The story of my life facing depression head-on; after only 62 years of ignoring it, never calling it by name, hiding it from everyone including myself, and sweeping the crumbs of each episode under the rug each time it was over, as I walked away never looking back.
I am putting my thoughts together in what may become a book.
But before I start:
This will not be a book about the depths of my depression, the suicidal thoughts, and all the sad, woe is me baggage that accompanies many books about depression. While there may be triggers for some, my goal is to talk about my personal experience with depression in a way that people will engage with it.
Scaring the heck out of people is not my goal.
Increasing awareness of the depths of mental illness and how these affect many of those close to us is where I am headed. There is also the fear of how stigma still plays a role in our communal attitudes towards depression specifically and all mental illnesses in general.
I am certain not addressing my depression for so long was me being afraid of what “they would say.”
There is the idea in my head that people will change their perceptions of me once they know I have depression. My relationship with stigma is dripping with examples of people being less than understanding about someone and what they are going through.
While you may find me pouring out my soul in certain instances, this is not going to be a sad book.
It is easy for me to say, I shoulda, woulda, coulda, and blame depression for where I am at today. I could and still do time travel. I waste hours in the past, wallowing in self-pity about what I did. And then there are the hours where I time-travel into the future, creating scenarios about my relationships with success and/or failure.
I am a master fortune teller, weaving together stories in my head about a situation, where I then create an outcome, without ever talking to the people involved.
The answer is clear to me, and I can move on, confident that I have the correct answer about what was going to happen. After all, my depression was (and still is) right there to tell me.
And let’s not even start on keeping secrets.
My depression is happiest when I tell no one. Depression knows better than anyone what is best for me and speaking about any action I want to take with someone other than depression, will make depression mad. I am sure depression is angry because I am writing this book about it and its relationship to me.
My story is just that, my story.
I have attempted to be completely honest about what I was feeling now, in my 500 blog posts since I was released for 5 East over three years ago, Yes, I was writing a public blog, but who was reading it? No one I knew personally. And I have taken steps to reduce the opportunities for people to identify my blog with me as a person.
It surprised me when a manager I had worked with years ago, contacted me via Facebook messaging. He had connected the dots and was sure it was me who was writing the blog. While I did take a while to think about having someone know, in the end, I acknowledged my authorship and learned about his life since I last saw him.
So, this book and my “coming out” about my depression is a logical next step.
Depression will be defensive about the changes in our relationship, but I am focused on that change being positive. I have discovered so many tools I can use to understand my depression better. There are resources that were there all the time, that I never knew about. And there are people in my corner, that I am sure will still be in my corner when I come clean and share my depression openly.

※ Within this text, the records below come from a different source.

(* ===== verification/Exec.v ===== *)
(** * Loading programs (exec.c, elf.h, loaduvm of vm.c)

    [exec] replaces the memory of a process by a program from the file system:
    it reads the headers of the ELF file, loads the segments into a fresh
    address space, puts the arguments on a stack and switches over; on an
    error it takes down what it has built. The file system is used through
    the operations of the class [ProgFs]. *)

From S2P Require Import Prelude Mem CString Params Bytes Cache Kalloc ProcDef Container Vm Proc.

(** ** elf.h *)

Definition ELF_MAGIC : Z := 0x464C457F.
Definition ELF_PROG_LOAD : Z := 1.

Record elfhdr := mkElf {
  e_magic : Z;
  e_elf : list Z;
  e_type : Z;
  e_machine : Z;
  e_version : Z;
  e_entry : Z;
  e_phoff : Z;
  e_shoff : Z;
  e_flags : Z;
  e_ehsize : Z;
  e_phentsize : Z;
  e_phnum : Z;
  e_shentsize : Z;
  e_shnum : Z;
  e_shstrndx : Z
}.

Definition ELFHDR : Z := 52.

(** The structure in the bytes that were read. *)
Definition elf_of (d : list Z) : elfhdr :=
  mkElf (get32 d 0) (take 12 (drop 4 d)) (get16 d 16) (get16 d 18) (get32 d 20) (get32 d 24) (get32 d 28) (get32 d 32)
    (get32 d 36) (get16 d 40) (get16 d 42) (get16 d 44) (get16 d 46) (get16 d 48) (get16 d 50).

Record proghdr := mkPh {
  ph_type : Z;
  ph_off : Z;
  ph_vaddr : Z;
  ph_paddr : Z;
  ph_filesz : Z;
  ph_memsz : Z;
  ph_flags : Z;
  ph_align : Z
}.

Definition PROGHDR : Z := 32.

Definition ph_of (d : list Z) : proghdr :=
  mkPh (get32 d 0) (get32 d 4) (get32 d 8) (get32 d 12) (get32 d 16) (get32 d 20) (get32 d 24) (get32 d 28).

(** ** The file system *)

Class ProgFs (F : Type) := {
  pf_begin_op : ST F unit;
  pf_end_op : ST F unit;
  pf_namei : cstring -> ST F (option nat);
  pf_ilock : nat -> ST F unit;
  pf_readi : nat -> Z -> Z -> ST F (Z * list Z);
  pf_iunlockput : nat -> ST F unit
}.

Record xst (F : Type) := mkX { x_fs : F; x_vm : vst }.
Arguments mkX {F}.
Arguments x_fs {F}.
Arguments x_vm {F}.

Definition tf_set_entry (eip esp : Z) (t : trapframe) : trapframe :=
  mkTrapframe (tf_edi t) (tf_esi t) (tf_ebp t) (tf_oesp t) (tf_ebx t) (tf_edx t)
    (tf_ecx t) (tf_eax t) (tf_gs t) (tf_fs t) (tf_es t) (tf_ds t) (tf_trapno t) (tf_err t)
    eip (tf_cs t) (tf_eflags t) esp (tf_ss t).

(** The words of [ustack] as bytes. *)
Definition le32 (w : Z) : list Z := [w mod 256; w / 256 mod 256; w / 65536 mod 256; w / 16777216 mod 256].
Definition words_bytes (ws : list Z) : list Z := concat (le32 <$> ws).

(** The loop over [s]: the text after the last slash. *)
Fixpoint last_name (s last : cstring) : cstring :=
  match s with
  | [] => last
  | c :: s' => last_name s' (if c =? slash then s' else last)
  end.

Section exec.
Context {F : Type} `{ProgFs F} (kend kdata : Z).

Abbreviation X := (ST (xst F)).

Definition on_fs {A} (c : ST F A) : X A := lift_st x_fs (fun f s => mkX f (x_vm s)) c.
Definition on_mem {A} (c : ST vst A) : X A := lift_st x_vm (fun v s => mkX (x_fs s) v) c.

(** ** loaduvm *)

Fixpoint loaduvm_loop (fuel : nat) (pgdir addr : Z) (ip : nat) (offset sz i : Z) : X Z :=
  if sz <=? i then ret 0
  else
    match fuel with
    | O => fun _ => Hang
    | S f =>
        let* pte := on_mem (walkpgdir pgdir (u32 (addr + i)) false) in
        if pte =? 0 then panic "loaduvm: address should exist"
        else
          let* e := on_mem (rd32 pte) in
          let pa := PTE_ADDR e in
          let n := if sz - i <? PGSIZE then sz - i else PGSIZE in
          let* (r, x) := on_fs (pf_readi ip (u32 (offset + i)) n) in
          on_mem (wrbytes (P2V pa) x) ;;;
          if negb (u32 r =? n) then ret (-1)
          else loaduvm_loop f pgdir addr ip offset sz (u32 (i + PGSIZE))
    end.

Definition loaduvm (pgdir addr : Z) (ip : nat) (offset sz : Z) : X Z :=
  if negb (addr mod PGSIZE =? 0) then panic "loaduvm: addr must be page aligned"
  else loaduvm_loop (Z.to_nat (sz / PGSIZE + 1)) pgdir addr ip offset sz 0.

(** ** exec *)

(** The label [bad]. *)
Definition exec_bad (pgdir : Z) (ip : option nat) : X Z :=
  (if pgdir =? 0 then ret tt else on_mem (freevm kend pgdir)) ;;;
  match ip with
  | Some ip => on_fs (pf_iunlockput ip) ;;; on_fs pf_end_op ;;; ret (-1)
  | None => ret (-1)
  end.

(** The loop over the program headers, with [n] of them to go; [None] is
    [goto bad], and [off] is an [int]. *)
Fixpoint load_segments (n : nat) (ip : nat) (pgdir off sz : Z) : X (option Z) :=
  match n with
  | O => ret (Some sz)
  | S n' =>
      let next sz := if 2147483647 <? off + PROGHDR then undef else load_segments n' ip pgdir (off + PROGHDR) sz in
      let* (r, d) := on_fs (pf_readi ip (u32 off) PROGHDR) in
      if negb (u32 r =? PROGHDR) then ret None
      else
        let ph := ph_of d in
        if negb (ph_type ph =? ELF_PROG_LOAD) then next sz
        else if ph_memsz ph <? ph_filesz ph then ret None
        else if u32 (ph_vaddr ph + ph_memsz ph) <? ph_vaddr ph then ret None
        else
          let* sz := on_mem (allocuvm kend pgdir sz (u32 (ph_vaddr ph + ph_memsz ph))) in
          if sz =? 0 then ret None
          else if negb (ph_vaddr ph mod PGSIZE =? 0) then ret None
          else
            let* r := loaduvm pgdir (ph_vaddr ph) ip (ph_off ph) (ph_filesz ph) in
            if r <? 0 then ret None else next sz
  end.

(** The loop over the arguments: the stack pointer and the words for
    [ustack]. *)
Fixpoint push_args (pgdir : Z) (argv : list cstring) (argc : nat) (sp : Z) : X (option (Z * list Z)) :=
  match argv with
  | [] => ret (Some (sp, []))
  | a :: argv' =>
      if (MAXARG <=? argc)%nat then ret None
      else
        let sp := Z.land (u32 (sp - (Z.of_nat (length a) + 1))) (Z.lnot 3) in
        let* r := on_mem (copyout pgdir sp (a ++ [0])) in
        if r <? 0 then ret None
        else
          let* rest := push_args pgdir argv' (S argc) sp in
          match rest with
          | None => ret None
          | Some (sp', ws) => ret (Some (sp', sp :: ws))
          end
  end.

(** The stack of the new program: two pages, of which the first is closed to
    the user, with the arguments on the second. The result is the size and the
    stack pointer. *)
Definition exec_stack (pgdir sz : Z) (argv : list cstring) : X (option (Z * Z)) :=
  let sz := PGROUNDUP sz in
  let* sz := on_mem (allocuvm kend pgdir sz (u32 (sz + 2 * PGSIZE))) in
  if sz =? 0 then ret None
  else
    on_mem (clearpteu pgdir (u32 (sz - 2 * PGSIZE))) ;;;
    let* pushed := push_args pgdir argv 0 sz in
    match pushed with
    | None => ret None
    | Some (sp, ws) =>
        let argc := Z.of_nat (length ws) in
        let ustack := 0xffffffff :: argc :: u32 (sp - (argc + 1) * 4) :: ws ++ [0] in
        let sp := u32 (sp - (3 + argc + 1) * 4) in
        let* r := on_mem (copyout pgdir sp (words_bytes ustack)) in
        if r <? 0 then ret None else ret (Some (sz, sp))
    end.

(** From the first read on: the size, the stack pointer and the entry point,
    with the directory; on an error what [bad] has to take down. *)
Inductive built := Built (pgdir sz sp entry : Z) | Bad (pgdir : Z) (ip : option nat).

Definition exec_build (ip : nat) (argv : list cstring) : X built :=
  let* (r, d) := on_fs (pf_readi ip 0 ELFHDR) in
  if negb (u32 r =? ELFHDR) then ret (Bad 0 (Some ip))
  else
    let elf := elf_of d in
    if negb (e_magic elf =? ELF_MAGIC) then ret (Bad 0 (Some ip))
    else
      let* pgdir := on_mem (setupkvm kend kdata) in
      if pgdir =? 0 then ret (Bad 0 (Some ip))
      else
        let* loaded := load_segments (Z.to_nat (e_phnum elf)) ip pgdir (i32 (e_phoff elf)) 0 in
        match loaded with
        | None => ret (Bad pgdir (Some ip))
        | Some sz =>
            on_fs (pf_iunlockput ip) ;;;
            on_fs pf_end_op ;;;
            let* st := exec_stack pgdir sz argv in
            match st with
            | None => ret (Bad pgdir None)
            | Some (sz, sp) => ret (Built pgdir sz sp (e_entry elf))
            end
        end.

(** [p] is the current process; the result is what the call returns and the
    process afterwards. The two messages on the console are left out. *)
Definition exec (cs : manager) (p : proc) (pathcmd : cstring) (argv : list cstring) : X (Z * proc) :=
  let* path := lift (fits 128 pathcmd) in
  let* (r, path, p) := lift (setpath (-1) path 2 cs p) in
  if r <? 0 then ret (-1, p)
  else
    on_fs pf_begin_op ;;;
    let* ip := on_fs (pf_namei path) in
    match ip with
    | None => on_fs pf_end_op ;;; ret (-1, p)
    | Some ip =>
        on_fs (pf_ilock ip) ;;;
        let* b := exec_build ip argv in
        match b with
        | Bad pgdir ip => let* r := exec_bad pgdir ip in ret (r, p)
        | Built pgdir sz sp entry =>
            let oldpgdir := p_pgdir p in
            let p := set_name (short_name (last_name path path)) p in
            let p := set_tf (tf_set_entry entry sp (p_tf p)) (set_sz sz (set_pgdir pgdir p)) in
            on_mem (switchuvm p) ;;;
            on_mem (freevm kend oldpgdir) ;;;
            ret (0, p)
        end
    end.
End exec.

I have been inspired and in awe of those who have had the strength to share their mental health stories.
In today’s ongoing covid environment, isolated people need ways to see they are not alone. Alone is where my depression has tried its best to keep me. And at times, it has been successful. The cost of that has been a life filled with higher highs and lower lows. Depression is skilled at giving me ways to let success seem unfulfilling. And then it shows me a better idea, which soon becomes mine.
From there it’s just a matter of time until my depression has me circling the drain.
Then comes that wall I end up against. There’s a lot of no hope and sameness, where getting out of bed is a feat to be celebrated. Once I finally see the light, I also see that my depression is not around to pay the bill. In fact, it is nowhere to be seen.
Nowhere, that is, until the next time.
So here’s my outline of chapters as I see it today:
- A brief where am I am now
- How it all started
- 1977 – “the lost year”
- What depression? – the next 15 years
- What was that?
- I’m so close, but what the heck?
- Something’s not right about early retirement
- Beyond 5 East
- My future with depression
I am pleased I can think about writing a book without all the fear depression could inflict.